> [GOAL OF THE EXERCISE] Please set down, word for word, each line from the one containing "Import ListNotations." through the final line of the records below, both included, and nothing else.

> [MATERIALS PROVIDED]
=== Begin Enclosure ===
(** * KPI calculator of the fuel-cell / battery dashboard

    A shallow embedding of [kpi_calculator_version2.py].  The module is a
    handful of arithmetic formulas over Python [float]s, so the numbers are
    Rocq's primitive binary64 floats: the same IEEE-754 format, the same
    round-to-nearest-even arithmetic.  What Python adds on top of IEEE-754 is
    modelled explicitly:

    - [/] raises [ZeroDivisionError] on a zero divisor (instead of returning an
      infinity or a NaN), so every function that divides lives in an error
      monad;
    - a function may hand back the [int] literal [0] where its other branch
      hands back a [float]; results are therefore values tagged int or float;
    - [sum] starts from the int [0] and adds the items from left to right
      (the builtin's documented meaning; CPython 3.12 and later refine the
      float case with a compensated sum, which is not modelled);
    - [round(x, 1)] rounds the exact binary value of [x] to one decimal, ties
      to even, and returns the double nearest to that decimal.

    The parameters are annotated [float] in the source; integer literals
    written in a call ([calculate_tank_autonomy(10, 2)]) are read as the
    floats they convert to. *)

From Stdlib Require Import ZArith List Bool Lia String.
From Stdlib Require Import Floats.
Import ListNotations.

Set Warnings "-inexact-float".
Local Open Scope float_scope.

(** ** Python values, exceptions and results *)

Inductive exn : Type :=
| ZeroDivisionError.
=== End Enclosure ===
> [ANSWER TO THIS TASK]
Import ListNotations.

Set Warnings "-inexact-float".
Local Open Scope float_scope.

(** ** Python values, exceptions and results *)

Inductive exn : Type :=
| ZeroDivisionError.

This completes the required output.